June is the last month of an outgoing financial year, while the new financial year begins on the first day of July. As such, it is mandatory for the federal government to present the budget for the next fiscal year in the National Assembly for discussion and approval before midnight on June 30. Resource mobilisation is essential to meet recurring as well as development expenditure. At the federal level, resources are generated through a well-coordinated and concerted effort by revenue-collecting agencies and administrative units. All revenues collected by the agencies and administrative divisions of the federal government, all loans raised, and all money received as repayments of loans form part of the Federal Consolidated Fund.
Accordingly, the largest coalition federal government, headed by Prime Minister Muhammad Shehbaz Sharif, presented its third budget in the National Assembly on June 12, 2026. Initially, the new federal budget was to be presented on June 10, but it was delayed by two days to allay the apprehensions and reservations of some coalition partners and ensure their support for the passage of this nationally important document, full of figures. Once the federal budget was presented, it was followed by the presentation of the provincial budgets of Punjab, Sindh, Khyber Pakhtunkhwa and Balochistan in their respective legislatures.
As usual, the Washington, USA-headquartered International Monetary Fund (IMF) was involved in the preparation of the new federal budget from start to finish. Since joining the IMF in 1955, Pakistan has sought financial assistance a total of 25 times to help boost foreign reserves, prevent balance of payment crises and manage fiscal deficits. Pakistan and the IMF share a long-standing relationship of financial support and economic reforms, which has since evolved into a 37-month Extended Fund Facility (EFF) of approximately US$7 billion. The programme strictly focuses on maintaining fiscal discipline, broadening the tax base and restructuring State-Owned Enterprises (SOEs). This was not all. The IMF office in Islamabad quietly keeps monitoring ongoing progress on the federal budget announced after an agreement with the Fund.

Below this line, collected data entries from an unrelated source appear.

(** The values of the semaphores change. *)
Lemma inv_vals d d' e v vals' :
  lock_inv d e v ->
  (forall l h x, l_locks v !! l = Some h -> is_lock l -> l_vals v !! lock_sema l = Some x ->
     0 <= x -> 0 <= held h -> x + held h <= 1 + d l ->
     exists x', vals' !! lock_sema l = Some x' /\ 0 <= x' /\ x' - x = d' l - d l) ->
  lock_inv d' e (mkL (l_stks v) vals' (l_locks v) (l_conds v) (l_blocked v) (l_idle v)
    (l_current v)).
Proof.
  intros [Heq Hst Hc Hb Hi] Hv. constructor; cbn; try done.
  intros l h Hl. destruct (Heq l h Hl) as (HL & x & Hx & ? & E). split; [done|].
  destruct (Hv l h x Hl HL Hx) as (x' & Hx' & ? & E'); [lia| |lia|].
  { unfold held. destruct (h =? NULL); lia. }
  exists x'. split; [done|]. split; [done|]. lia.
Qed.

Lemma free_sema_ne s l : free_sema s -> is_lock l -> lock_sema l <> s.
Proof. unfold free_sema, lock_sema. intros H Hl <-. apply H. by replace (l + 4 - 4) with l by lia. Qed.

(** The value of a semaphore of the client's changes. *)
Lemma linv_free_sema d e s x st :
  free_sema s -> linv d e st -> linv d e (set_semas (<[s := x]> (semas st)) st).
Proof.
  intros Hf [Hinv Hl]. split; [|done]. unfold view. cbn. rewrite fmap_insert.
  apply (inv_vals d d e (view st)); [done|]. cbn. intros l h y Hh HL Hy ? ? ?. exists y.
  rewrite lookup_insert_ne by (apply not_eq_sym; by apply free_sema_ne).
  split; [done|]. split; [done|]. lia.
Qed.

(** The value of a lock's semaphore changes by [n]. *)
Lemma linv_lock_sema d d' e l x y st :
  semas st !! lock_sema l = Some x ->
  (0 <= value x -> value x <= 1 + d l -> 0 <= value y /\ value y - value x = d' l - d l) ->
  (forall l', l' <> l -> d' l' = d l') ->
  linv d e st -> linv d' e (set_semas (<[lock_sema l := y]> (semas st)) st).
Proof.
  intros Hx Hy Hd [Hinv Hl]. split; [|done]. unfold view. cbn. rewrite fmap_insert.
  apply (inv_vals d d' e (view st)); [done|]. cbn. intros l' h z Hh HL Hz ? ? ?.
  destruct (decide (l' = l)) as [->|Hne].
  - rewrite lookup_fmap, Hx in Hz. injection Hz as Hz. subst z.
    exists (value y). rewrite lookup_insert_eq. split; [done|]. apply Hy; lia.
  - exists z. rewrite lookup_insert_ne by (unfold lock_sema; lia).
    split; [done|]. split; [done|]. rewrite Hd by done. lia.
Qed.

(** The waiters of a semaphore change. *)
Lemma view_waiters s sm ws u st st' :
  upd_sema s (mkSema (value sm) ws) st = Ok (u, st') -> semas st !! s = Some sm ->
  view st' = view st.
Proof.
  intros H Hs. apply upd_sema_inv in H as ->. unfold view. cbn. f_equal.
  rewrite fmap_insert. apply insert_id. cbn. by rewrite lookup_fmap, Hs.
Qed.

(** The debt that [n] on the semaphore [s] settles. *)
Definition owed (s n : Z) (d : Z -> Z) : Prop :=
  (exists l, s = lock_sema l /\ d = one l n) \/ (free_sema s /\ d = none).

Lemma sema_increment d e s sm st u st' :
  upd_sema s (mkSema (u32 (value sm + 1)) (waiters sm)) st = Ok (u, st') ->
  semas st !! s = Some sm -> owed s (-1) d -> linv d e st -> linv none e st'.
Proof.
  intros H Hs Ho Hinv. apply upd_sema_inv in H as ->. destruct Ho as [(l & -> & ->)|[Hf ->]].
  - eapply linv_lock_sema; [done| | |done].
    + cbn. unfold one, none. rewrite Z.eqb_refl. intros ? ?.
      rewrite u32_id by lia. lia.
    + intros l' Hne. unfold one, none. by rewrite (proj2 (Z.eqb_neq _ _) Hne).
  - by apply linv_free_sema.
Qed.

Lemma wake_linv d e st s sm u s1 :
  (match waiters sm with
   | [] => ret NULL
   | _ =>
       match DListSort.stable_sort (list_desc_prio_sort st) (waiters sm) with
       | [] => fail Assertion_failed
       | t :: rest => upd_sema s (mkSema (value sm) rest) ;;; thread_unblock t ;;; ret t
       end
   end) st = Ok (u, s1) ->
  semas st !! s = Some sm -> linv d e st -> linv d e s1.
Proof.
  intros H Hs Hinv. destruct (waiters sm) as [|w ws]; [by minv H|].
  destruct (DListSort.stable_sort _ _) as [|t rest]; [done|]. minv H.
  apply view_waiters in Hm; [|done]. eapply thread_unblock_linv; [|done].
  unfold linv. by rewrite Hm.
Qed.

Lemma sema_up_linv d e s st u st' :
  sema_up s st = Ok (u, st') -> owed s (-1) d -> linv d e st -> linv none e st'.
Proof.
  unfold sema_up. intros H Ho Hinv. apply bind_ok_inv in H as (? & s0 & H0 & H). minv H0.
  apply bind_ok_inv in H as (old & s1 & H1 & H). kept view H1 Hv1.
  apply bind_ok_inv in H as (sm & s2 & H2 & H). apply sem_inv in H2 as (-> & Hs1 & _).
  apply bind_ok_inv in H as (st1 & s3 & H3 & H). minv H3.
  apply bind_ok_inv in H as (t & s4 & H4 & H).
  apply (wake_linv d e _ s) in H4; [|done|unfold linv; by rewrite Hv1].
  apply bind_ok_inv in H as (sm' & s5 & H5 & H). apply sem_inv in H5 as (-> & Hs4 & _).
  apply bind_ok_inv in H as (u1 & s6 & H6 & H).
  eapply sema_increment in H6; [|done..].
  revert H6 H. intros Hx. unfold intr_context, intr_yield_on_return.
  match goal with |- ?m _ = _ -> _ => assert (pres (linv none e) m) as K by msteps end.
  by apply K.
Qed.
Lemma thread_init_inv mlfqs main la st :
  thread_init (boot mlfqs main la) = Ok (tt, st) -> kernel_inv st.
Proof.
  unfold thread_init. intros H.
  do 2 (apply bind_ok_inv in H as (? & ? & ?Hm & H)). unfold intr_get_level in Hm. minv Hm. minv Hm0.
  apply bind_ok_inv in H as (? & s1 & H1 & H).
  assert (threads s1 = {[main := zero_thread]} /\ current s1 = main /\ idle_thread s1 = NULL)
    as (Et & Ec & Ei) by (unfold lock_init, sema_init in H1; by minv H1).
  apply (lock_init_linv is_lock none 0) in H1; [|done|done|done|apply boot_linv].
  apply bind_ok_inv in H as (? & ? & Hm & H). minv Hm.
  apply bind_ok_inv in H as (? & ? & Hm & H). minv Hm.
  apply bind_ok_inv in H as (m & ? & Hm & H). minv Hm.
  apply bind_ok_inv in H as (? & s2 & H2 & H).
  set (s0 := set_all_list [] (set_ready_list [] s1)) in H2.
  kept sview H2 Ev2. kept view H2 Ew2. clear H2.
  apply bind_ok_inv in H as (r & s3 & H3 & H). unfold running_thread in H3. minv H3.
  apply bind_ok_inv in H as (? & s3 & H3 & H). minv H3.
  apply bind_ok_inv in H as (? & s4 & H4 & H).
  pose proof (init_thread_view _ _ _ _ _ _ H4) as [Hn Hv4].
  apply init_thread_lview in H4 as Hw4. cbn in Hv4, Hw4.
  subst s0. injection Ev2 as Ev21 Ev22 Ev23 Ev24. injection Ew2 as Ew21 Ew22 Ew23 Ew24 Ew25 _ _.
  cbn in Ev21, Ev22, Ev23, Ev24, Ew21, Ew22, Ew23, Ew24, Ew25.
  rewrite Ev21, Ev22, Ev23, Ev24, Et, Ec, Ei in Hv4.
  rewrite Ew21, Ew22, Ew23, Ew24, Ew25, Ev22, Ev24 in Hw4.
  assert (view s4 = view s1) as Hw.
  { rewrite Hw4. unfold view. f_equal. apply insert_id.
    rewrite lookup_fmap, Et, Ec, lookup_singleton_eq. done. }
  apply bind_ok_inv in H as (? & s5 & H5 & H).
  split.
  - unfold sched_ok. rewrite (sview_allocate_tid _ _ _ _ H).
    rewrite Ev22, Ec in H5. apply upd_thread_inv in H5 as (th & Hth & Hn5 & ->).
    injection Hv4 as Es Esc Esr Esi. unfold sview. cbn. rewrite fmap_insert, Es, Esc, Esr, Esi.
    cbn. rewrite map_fmap_singleton, !insert_singleton_eq.
    unfold sched_inv, only, ready_ok. cbn.
    split; [by apply lookup_singleton_ne|]. split; [apply lookup_singleton_eq|].
    split; [by intros t [? _]%lookup_singleton_Some|].
    split; [constructor|]. split; [by intros t ?%elem_of_nil|].
    by intros t [_ ?]%lookup_singleton_Some.
  - eapply allocate_tid_linv; [|exact H]. eapply linv_set_status; [|  |exact H5]; [done|].
    unfold linv. by rewrite Hw.
Qed.
(* ===== verification/Scenarios.v ===== *)
(** * Runs of the kernel

    An executable scheduler of [Kernel] steps, with which concrete runs are
    shown to be runs of the machine, and the runs that the other files refer
    to: witnesses of the theorems of [Machine], and runs that show where the
    priority-donation code of src/src/threads/synch.c does not do what its
    comments say. *)

From S2P Require Import Prelude DListSort KState Threads Synch Kernel SchedInv LockInv Machine.
Import KState Threads Synch Kernel SchedInv LockInv Machine.

Module Scenarios.

Inductive action : Type :=
| Do_frame
| Do_call (a : api)
| Do_timer.

Definition act (x : action) (st : kstate) : res (unit * kstate) :=
  match x with
  | Do_frame => run_top st
  | Do_call a => match current_stack st with [] => run_api a st | _ => Err Out_of_fuel end
  | Do_timer => if intr_on st then intr_handler_timer st else Err Out_of_fuel
  end.

(** The conditions of [client_ok] as a test. *)
Definition client_okb (lockb : Z -> bool) (st : kstate) (a : api) : bool :=
  let free s := negb (lockb (s - 4)) in
  match a with
  | A_sema_init s _ | A_sema_down s | A_sema_try_down s | A_sema_up s => free s
  | A_lock_init l => lockb l && bool_decide (locks st !! l = None)
  | A_lock_try_acquire _ _ => false
  | A_cond_wait w _ _ => free (elem_sema w)
  | A_thread_start page s =>
      bool_decide (threads st !! page = None) && free s && (idle_thread st =? NULL)
      && (total npending (stack_of <$> threads st) =? 0)%nat
  | A_thread_create page _ _ => bool_decide (threads st !! page = None)
  | A_timer_sleep sl _ => free (sleep_sema sl)
  | _ => true
  end.

Lemma client_okb_ok lockb st a :
  client_okb lockb st a = true -> client_ok (fun l => lockb l = true) st a.
Proof.
  assert (forall s, negb (lockb (s - 4)) = true -> free_sema (fun l => lockb l = true) s) as Hf.
  { intros s H. unfold free_sema. by destruct (lockb (s - 4)). }
  destruct a; simpl; try done; auto.
  - intros [? ?%bool_decide_eq_true]%andb_prop. done.
  - intros [[[?%bool_decide_eq_true ?]%andb_prop ?%Z.eqb_eq]%andb_prop ?%Nat.eqb_eq]%andb_prop.
    split; [done|]. split; [auto|]. by split.
  - by intros ?%bool_decide_eq_true.
Qed.

(** Run a list of actions; [strict] asks every call to satisfy [client_okb]. *)
Fixpoint play (lockb : Z -> bool) (strict : bool) (xs : list action) (st : kstate) : res kstate :=
  match xs with
  | [] => Ok st
  | x :: xs' =>
      let ok := match x with Do_call a => client_okb lockb st a | _ => true end in
      if negb strict || ok then
        match act x st with
        | Ok (_, st') => play lockb strict xs' st'
        | Err e => Err e
        end
      else Err Out_of_fuel
  end.

Lemma act_step lockb x st u st' :
  act x st = Ok (u, st') ->
  match x with Do_call a => client_okb lockb st a | _ => true end = true ->
  step (client_ok (fun l => lockb l = true)) st st'.
Proof.
  destruct u, x as [|a|]; simpl; intros H Hc.
  - by apply step_frame.
  - destruct (current_stack st) eqn:Hs; [|done].
    eapply step_call; [done|by apply client_okb_ok|done].
  - destruct (intr_on st) eqn:Hi; [|done]. by apply step_timer.
Qed.

Lemma play_reachable lockb xs st st' :
  play lockb true xs st = Ok st' ->
  reachable (client_ok (fun l => lockb l = true)) st ->
  reachable (client_ok (fun l => lockb l = true)) st'.
Proof.
  revert st. induction xs as [|x xs IH]; simpl; intros st H Hr; [by injection H as <-|].
  destruct (match x with Do_call a => client_okb lockb st a | _ => true end) eqn:Hc; [|done].
  simpl in H. destruct (act x st) as [[u s]|] eqn:Ha; [|done].
  apply (IH s); [done|]. eapply reach_step; [done|]. by eapply act_step.
Qed.

(** ** A kernel that has booted *)

Definition main : Z := 0xc000e000.
Definition idle_page : Z := 0xc0100000.
Definition thread_1 : Z := 0xc0101000.
Definition thread_2 : Z := 0xc0102000.
Definition thread_3 : Z := 0xc0103000.
Definition all_list_at : Z := 0xc0030000.

Definition lock_a : Z := 100.
Definition lock_b : Z := 200.
Definition lock_c : Z := 300.
Definition lockb (l : Z) : bool :=
  (l =? tid_lock) || (l =? lock_a) || (l =? lock_b) || (l =? lock_c).

Definition is_lock (l : Z) : Prop := lockb l = true.

(** A call and the number of frames that run before the next action. *)
Definition calls (xs : list (action * nat)) : list action :=
  concat (map (fun '(x, n) => x :: replicate n Do_frame) xs).

Definition call (a : api) (n : nat) : action * nat := (Do_call a, n).

(** [thread_init] returns, [thread_start] runs to its end, and the main
    thread initialises three locks. *)
Definition boot_script : list action :=
  replicate 5 Do_frame
  ++ calls [call (A_thread_start idle_page 64) 9; call (A_lock_init lock_a) 0;
            call (A_lock_init lock_b) 0; call (A_lock_init lock_c) 0].

Definition run (strict : bool) (mlfqs : bool) (xs : list action) : res kstate :=
  match thread_init (boot mlfqs main all_list_at) with
  | Ok (_, st) => play lockb strict (boot_script ++ xs) st
  | Err e => Err e
  end.

Lemma run_reachable mlfqs xs st :
  run true mlfqs xs = Ok st -> reachable (client_ok is_lock) st.
Proof.
  unfold run. destruct (thread_init _) as [[[] s]|] eqn:H; [|done]. intros Hp.
  eapply play_reachable; [done|]. by eapply reach_init.
Qed.

Definition is_ok {A} (r : res A) : bool := match r with Ok _ => true | Err _ => false end.

(** The state at the end of a run that does not fault. *)
Definition state (r : res kstate) : kstate :=
  match r with Ok st => st | Err _ => boot false main all_list_at end.

Lemma state_reachable mlfqs xs :
  is_ok (run true mlfqs xs) = true -> reachable (client_ok is_lock) (state (run true mlfqs xs)).
Proof.
  intros H. apply (run_reachable mlfqs xs). by destruct (run true mlfqs xs).
Qed.

(** The state after one more action. *)
Definition after (x : action) (st : kstate) : kstate :=
  match act x st with Ok (_, st') => st' | Err _ => st end.

Lemma after_step x st :
  is_ok (act x st) = true ->
  match x with Do_call a => client_okb lockb st a | _ => true end = true ->
  step (client_ok is_lock) st (after x st).
Proof.
  intros H Hc. apply (act_step lockb x st tt); [|done]. unfold after.
  by destruct (act x st) as [[[] s]|].
Qed.

Definition prio_of (st : kstate) (t : Z) : option Z := priority <$> threads st !! t.

(** ** Runs that satisfy the hypotheses of the theorems of [Machine] *)

(** The main thread holds [lock_a]; a thread of higher priority runs. *)
Definition contended : kstate :=
  state (run true false (calls [call (A_lock_acquire lock_a) 2;
                                call (A_thread_create thread_1 [] 40) 7])).

Lemma contended_reachable : reachable (client_ok is_lock) contended.
Proof. apply state_reachable. vm_compute. reflexivity. Qed.

Lemma lock_mutual_exclusion_witness :
  let st' := after (Do_call (A_lock_acquire lock_a)) contended in
  locks st' !! lock_a = Some main \/ (current contended = main /\ locks st' !! lock_a = Some NULL).
Proof.
  apply (lock_mutual_exclusion is_lock contended _ lock_a main).
  - reflexivity.
  - exact contended_reachable.
  - apply after_step; vm_compute; reflexivity.
  - vm_compute. reflexivity.
  - discriminate.
Defined.

Lemma scheduler_invariant_witness :
  NoDup (ready_list contended) /\ ready_list contended = [main].
Proof.
  split; [|vm_compute; reflexivity].
  exact (proj1 (proj2 (proj2 (scheduler_invariant is_lock contended eq_refl contended_reachable)))).
Defined.

Lemma lock_semaphore_binary_witness :
  exists sm, semas contended !! lock_sema lock_a = Some sm /\ value sm = 0.
Proof.
  destruct (lock_semaphore_binary is_lock contended lock_a main eq_refl contended_reachable)
    as (sm & Hs & _ & Hv & _); [vm_compute; reflexivity|].
  exists sm. split; [exact Hs|]. apply Hv. discriminate.
Defined.

(** ** Where donation goes wrong *)

(** The main thread holds [lock_a]; threads of priority 33 and 32 are ready
    when one of priority 40 starts to wait for the lock. *)
Definition inversion_run : list action :=
  calls [call (A_lock_acquire lock_a) 2; call (A_thread_create thread_1 [] 33) 7;
         call (A_thread_create thread_2 [] 32) 6; call (A_thread_create thread_3 [] 40) 7;
         call (A_lock_acquire lock_a) 2].

(** A donation raises the priority of a ready thread but leaves it in its
    place in the ready list, so the scheduler runs a thread of lower
    priority: a reachable state in which a thread of priority 33 runs while
    the lock holder, at the donated priority 40, is ready. *)
Theorem donation_leaves_ready_list_unsorted :
  exists st, reachable (client_ok is_lock) st /\
    prio_of st (current st) = Some 33 /\
    main ∈ ready_list st /\ prio_of st main = Some 40.
Proof.
  exists (state (run true false inversion_run)).
  split; [apply state_reachable; vm_compute; reflexivity|].
  split; [vm_compute; reflexivity|]. split; [|vm_compute; reflexivity].
  replace (ready_list (state (run true false inversion_run))) with [thread_2; main]
    by (vm_compute; reflexivity).
  right. by left.
Qed.

(** The main thread holds [lock_a] and [lock_b]; a thread of priority 40
    waits for the first, then one of priority 50, created earlier, for the
    second. *)
Definition donors_run : list action :=
  calls [call (A_lock_acquire lock_a) 2; call (A_lock_acquire lock_b) 2;
         call (A_thread_create thread_2 [] 50) 7; call (A_timer_sleep 1000 2) 3;
         call (A_thread_create thread_1 [] 40) 7; call (A_lock_acquire lock_a) 2;
         (Do_timer, 1%nat); (Do_timer, 2%nat); call (A_lock_acquire lock_b) 3;
         call (A_lock_acquire lock_c) 2; call (A_lock_release lock_c) 0].

(** The donor list is ordered by a field other than the priority, so the
    release of an unrelated lock lowers the holder's priority below that of a
    thread that still waits for it. *)
Theorem lock_release_drops_a_donation :
  exists st, reachable (client_ok is_lock) st /\ current st = main /\
    prio_of st main = Some 40 /\
    prio_of st thread_2 = Some 50 /\
    (waiting_lock <$> threads st !! thread_2) = Some lock_b /\ locks st !! lock_b = Some main.
Proof.
  exists (state (run true false donors_run)).
  split; [apply state_reachable; vm_compute; reflexivity|].
  do 4 (split; [vm_compute; reflexivity|]). vm_compute. reflexivity.
Qed.

(** A timer interrupt inside [lock_release], between the two writes. *)
Definition released_run : list action :=
  calls [call (A_thread_create thread_3 [] 50) 7; call (A_timer_sleep 1000 2) 3;
         call (A_lock_acquire lock_b) 2; call (A_thread_create thread_2 [] 40) 7;
         call (A_lock_acquire lock_a) 2; call (A_lock_acquire lock_b) 2; (Do_timer, 1%nat);
         call (A_lock_release lock_b) 0; (Do_timer, 2%nat)].

(** The walk along nested locks reads the holder of a lock that has just
    been released: a reachable state in which [lock_acquire] faults on a null
    pointer although the lock, its holder and the caller are all valid. *)
Theorem nested_donation_null_holder :
  exists st, reachable (client_ok is_lock) st /\ current_stack st = [] /\
    locks st !! lock_a = Some thread_2 /\ current st = thread_3 /\
    run_api (A_lock_acquire lock_a) st = Err Bad_access.
Proof.
  exists (state (run true false released_run)).
  split; [apply state_reachable; vm_compute; reflexivity|].
  do 3 (split; [vm_compute; reflexivity|]). vm_compute. reflexivity.
Qed.

(** The main thread sleeps for one tick, which comes before its object is on
    the list of sleepers. *)
Definition early_run : list action := calls [call (A_timer_sleep 1000 1) 0; (Do_timer, 4%nat)].

(** [timer_sleep] then returns without waiting and without taking its
    object, which is on its stack, off the list: a reachable state in which
    the next timer interrupt uses memory of a function that has returned. *)
Theorem timer_sleep_leaves_dead_sleeper :
  exists st, reachable (client_ok is_lock) st /\ current st = main /\ current_stack st = [] /\
    blocked_threads st = [1000] /\ sleep_ticks st !! 1000 = None /\
    intr_on st = true /\ intr_handler_timer st = Err Bad_access.
Proof.
  exists (state (run true false early_run)).
  split; [apply state_reachable; vm_compute; reflexivity|].
  do 5 (split; [vm_compute; reflexivity|]). vm_compute. reflexivity.
Qed.

(** [lock_try_acquire] takes a unit from a copy of the lock's semaphore. *)
Definition try_acquired : kstate :=
  state (run false false (calls [call (A_lock_try_acquire 500 lock_a) 0;
                                 call (A_thread_create thread_1 [] 33) 7])).

(** After the main thread has the lock by [lock_try_acquire], another
    thread's [lock_acquire] also succeeds, with no release in between: the
    holder changes from one thread to the other. *)
Theorem lock_try_acquire_not_exclusive :
  exists st1 st2 st3,
    locks try_acquired !! lock_a = Some main /\ current try_acquired = thread_1 /\
    run_api (A_lock_acquire lock_a) try_acquired = Ok (tt, st1) /\
    run_top st1 = Ok (tt, st2) /\ run_top st2 = Ok (tt, st3) /\
    current_stack st3 = [] /\ locks st3 !! lock_a = Some thread_1.
Proof.
  exists (after (Do_call (A_lock_acquire lock_a)) try_acquired),
    (after Do_frame (after (Do_call (A_lock_acquire lock_a)) try_acquired)),
    (after Do_frame (after Do_frame (after (Do_call (A_lock_acquire lock_a)) try_acquired))).
  do 6 (split; [vm_compute; reflexivity|]). vm_compute. reflexivity.
Qed.

End Scenarios.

Federal Finance Minister Senator Mohammad Aurangzeb presented the Rs18.77 trillion budget with a focus on growth and relief, in the presence of PM Shehbaz Sharif, who was making one of his rare appearances in the national legislature. The federal budget for financial year 2026-27 has raised defence spending and squeezed development expenditure to meet IMF goals. Broadly speaking, the federal finance minister, in his budget speech, announced a meagre 7 percent increase in salaries of government employees and pensions. He also announced Rs1,000 billion for the Public Sector Development Programme (PSDP) for the implementation of a little more than 800 ongoing and new schemes by 37 ministries and divisions of the federal government. The growth rate target has been fixed at 4 percent against 3.7 percent achieved during the outgoing fiscal year, while the minimum wage has been increased by 10 percent. Income tax rates have been reduced for the salaried class across all four tax slabs, the surcharge on the salaried class is to be abolished, imported vehicles above 3000cc and luxury electric vehicles are to be taxed, and super tax on many industries and businesses is to be abolished.
Through the budget for financial year 2026-27, the federal government has cut all sorts of subsidies by 5.7 percent to Rs1.09 trillion. The main tax-collecting and revenue-generating agency, the Federal Board of Revenue (FBR), has been tasked with collecting Rs15.26 trillion, including revenue to be collected through new or increased taxes. Inflation has been projected at 8.2 percent, the budget deficit at 3.6 percent of Gross Domestic Product (GDP), and the primary surplus at 2 percent of GDP for FY 2026-27. While announcing a number of welfare measures for different segments of society, the coalition federal government has done no justice at all by increasing the salaries and pensions of serving and retired public servants only by the single digit of 7 percent, thus upholding its tradition of keeping this increase in single digits, quite regretfully. The federal government should raise this little welfare measure into double figures, to around 20 percent if not more than that, please.
There was also a dire need to pull up most federal ministries and divisions to ensure timely utilisation of allocated and released funds under the PSDP for the timely completion of more and more development schemes. These schemes are aimed at providing maximum possible welfare and well-being to people in urban and rural areas through the provision of a host of facilities in terms of infrastructure, health, education, housing, etc. As per the latest available data, the 37 ministries and divisions had spent only Rs529 billion in eleven months by the end of May 2026, which was only 52 percent of the allocated and authorised development funds under the PSDP 2025-26. Is this not deplorable, regrettable and shameful, to say the least? All ministries and divisions should be pulled up to ensure the least time and cost escalations of their listed development projects. Progress regarding the implementation of development projects and utilisation of allocated and authorised funds must be reviewed more frequently and regularly, and the public should be duly kept informed in this regard.